8 September 2020 - Wouter Baan - 16 comments

Agriculture Minister Carola Schouten wants to drastically change manure policy in our country, because the current state of affairs is complex and prone to fraud. The minister wants to move towards a two-track manure policy. A livestock farm is land-bound. If not, all manure must be processed.

The latter has far-reaching consequences for many intensive livestock farmers. A new manure policy requires 'drastic choices', she wrote in a letter to the House of Representatives.

Schouten concludes that the Netherlands will have a manure surplus in 2020 and wants to change that. The groundwater quality has improved in recent decades, but leaching on the sand and loess soils still occurs. As a result, the targets for nitrogen and phosphate are not yet achieved everywhere.

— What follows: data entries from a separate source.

(** C20. Every sealed generation is closed exactly once, and never under a
    reader.  After any history of a new shard (writes, deletes, checkpoints,
    pinned and released snapshots, closing) a generation some open snapshot
    holds has not been closed; and when nothing was installed and no second
    close came after a close, each generation has been closed exactly once if
    it is retired and unread, and not at all otherwise, the unretired one
    being the current generation of a shard still open. *)
Theorem generation_lifecycle n cfg (s0 s : shard) es pins :
  New n cfg = Ok s0 → len es < two64 → foldl run_event (s0, []) es = (s, pins) →
  ∀ g v, generations s !! g = Some v →
    readers v = open_on g pins ∧
    (0 < open_on g pins → closes v = 0%nat) ∧
    (orderly false es = true →
       closes v = (if retired v && (open_on g pins =? 0) then 1%nat else 0%nat) ∧
       (retired v = false → closed s = false ∧ immutable s = Some g)).
Proof.
  intros Hnew Hlen Hrun g v Hv. destruct (New_gen_ok n cfg s0 Hnew) as (Hi0&Hco&Har&Hn0&Hcl).
  destruct (history_ok es s0 [] s pins Hi0 ltac:(lia) Hrun) as (Hi&_&Ho).
  pose proof (gi_readers s pins Hi g v Hv) as Hr. split; [done|]. split.
  - rewrite <-Hr. by apply (gi_safe s pins Hi g).
  - intros Hord. rewrite Hcl in Ho. destruct (Ho Hco Har Hord) as [Hco' Har'].
    rewrite <-Hr. split; [by apply (Hco' g)|by apply (Har' g)].
Qed.

(** C21. A snapshot is a fixed point in time: what it reads, record by record and
    as a whole, is not changed by any later writes, deletes, checkpoints,
    releases or closing of the shard it was taken from. *)
Theorem snapshot_stable n cfg (s0 s s' : shard) es es' pins pins' m p :
  New n cfg = Ok s0 → len es + len es' < two64 →
  foldl run_event (s0, []) es = (s, pins) → foldl run_event (s, pins) es' = (s', pins') →
  pins !! m = Some p → once_done p = false →
  Snapshot_Records s' p = Snapshot_Records s p ∧
  ∀ ns i, Snapshot_Get s' p ns i = Snapshot_Get s p ns i.
Proof.
  intros Hnew Hlen Hrun Hrun' Hp Ho. destruct (New_gen_ok n cfg s0 Hnew) as (Hi0&_&_&Hn0&_).
  pose proof (len_nonneg es'). pose proof (len_nonneg es).
  destruct (history_ok es s0 [] s pins Hi0 ltac:(lia) Hrun) as (Hi&Hng&_).
  destruct (gi_pins s pins Hi p (list_elem_of_lookup_2 _ _ _ Hp) Ho) as [v Hv].
  destruct (history_segment es' s pins s' pins' _ v Hi ltac:(lia) Hrun' Hv) as (v'&Hv'&Hs).
  unfold Snapshot_Records, Snapshot_Get. by rewrite Hv, Hv', Hs.
Qed.

End Generations.

(** ** Examples *)

Import Instances.Reference.

Local Abbreviation flat_shard := (Shard.t Flat.t filter_index unit).

Definition empty_segment : Segment.t Flat.t filter_index unit :=
  match Segment.New (sample_config 1) with
  | Ok sg => sg
  | Err _ => Segment.mk (Flat.mk 0 "" [] [] ∅ []) 0 ∅ ∅ ∅ false None "" tt ∅
  end.

Definition new_shard : flat_shard :=
  match Shard.New 0 (sample_config 1) with
  | Ok s => s
  | Err _ => Shard.mk 0 (sample_config 1) empty_segment None ∅ 0 0 false ∅ 0
  end.

Lemma new_shard_ok : Shard.New 0 (sample_config 1) = Ok new_shard.
Proof.
  unfold new_shard. destruct (Shard.New 0 (sample_config 1)) as [s|e] eqn:E; [done|].
  assert (is_ok (Shard.New (I := Flat.t) (MI := filter_index) (L := unit) 0 (sample_config 1)) = true) as H
    by (vm_compute; reflexivity). by rewrite E in H.
Qed.

(** A checkpoint, a snapshot of it, and a second checkpoint behind it. *)
Definition pinned_history : list (event (I := Flat.t) (MI := filter_index) (L := unit)) :=
  [EUpsert (sample_record "n" "a" [0x3f800000; 0]); EInstall empty_segment; EPin; EInstall empty_segment].

Definition later_history : list (event (I := Flat.t) (MI := filter_index) (L := unit)) :=
  [EUpsert (sample_record "n" "b" [0x3f800000; 0]); ERelease 0; EClose].

Definition pinned_state : flat_shard * list Snapshot := foldl run_event (new_shard, []) pinned_history.

Definition later_state : flat_shard * list Snapshot := foldl run_event pinned_state later_history.

Lemma generation_lifecycle_witness :
  closes <$> generations later_state.1 !! 1 = Some 1%nat.
Proof.
  destruct (generations later_state.1 !! 1) as [v|] eqn:Hv; [|vm_compute in Hv; discriminate Hv].
  destruct (generation_lifecycle 0 (sample_config 1) new_shard later_state.1 (pinned_history ++ later_history)
    later_state.2 new_shard_ok eq_refl) with (g := 1) (v := v) as (_&_&H); [|exact Hv|].
  - rewrite foldl_app. unfold later_state, pinned_state. by destruct (foldl _ _ later_history).
  - destruct (H eq_refl) as [Hc _].
    assert (match generations later_state.1 !! 1 with Some w => retired w | None => false end = true) as Hr
      by (vm_compute; reflexivity).
    assert (open_on 1 later_state.2 = 0) as Ho by (vm_compute; reflexivity).
    rewrite Hv in Hr. change (Some (closes v) = Some 1%nat). rewrite Hc, Hr, Ho. reflexivity.
Defined.

Lemma snapshot_stable_witness :
  Snapshot_Records later_state.1 (mkSnapshot 1 false) = Snapshot_Records pinned_state.1 (mkSnapshot 1 false).
Proof.
  destruct (snapshot_stable 0 (sample_config 1) new_shard pinned_state.1 later_state.1 pinned_history later_history
    pinned_state.2 later_state.2 0 (mkSnapshot 1 false) new_shard_ok) as [H _]; [reflexivity|..|exact H].
  - apply surjective_pairing.
  - rewrite <-(surjective_pairing pinned_state). apply surjective_pairing.
  - vm_compute. reflexivity.
  - reflexivity.
Defined.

Manure flows susceptible to fraud
Schouten also mentions the fertilizer standards in relation to the various crops, which are often complex. She knows that administrative red tape is also a thing for many farmers. In addition, the manure flows are susceptible to fraud, because removing manure is expensive. 

In short, what it comes down to is that Schouten wants to move towards a land-based agriculture in which cycles are closed. This should come as no surprise, given her earlier vision of circular agriculture. In the new policy there must be room for manure processing products, so that this becomes more profitable. The minister indicated that a new policy requires radical choices. She calls the exceptional positions and the legal safeguarding of the system as challenges.

Two track policy
There must be a two-track policy for land-based and non-land-based companies. The first group deposits the manure on their own land. The second group is obliged to have the manure removed and processed. According to her, this creates transparent manure flows. Now it is often the case that dairy farms remove part of the manure. That will soon no longer be possible. This creates an incentive for dairy farming to become land-bound.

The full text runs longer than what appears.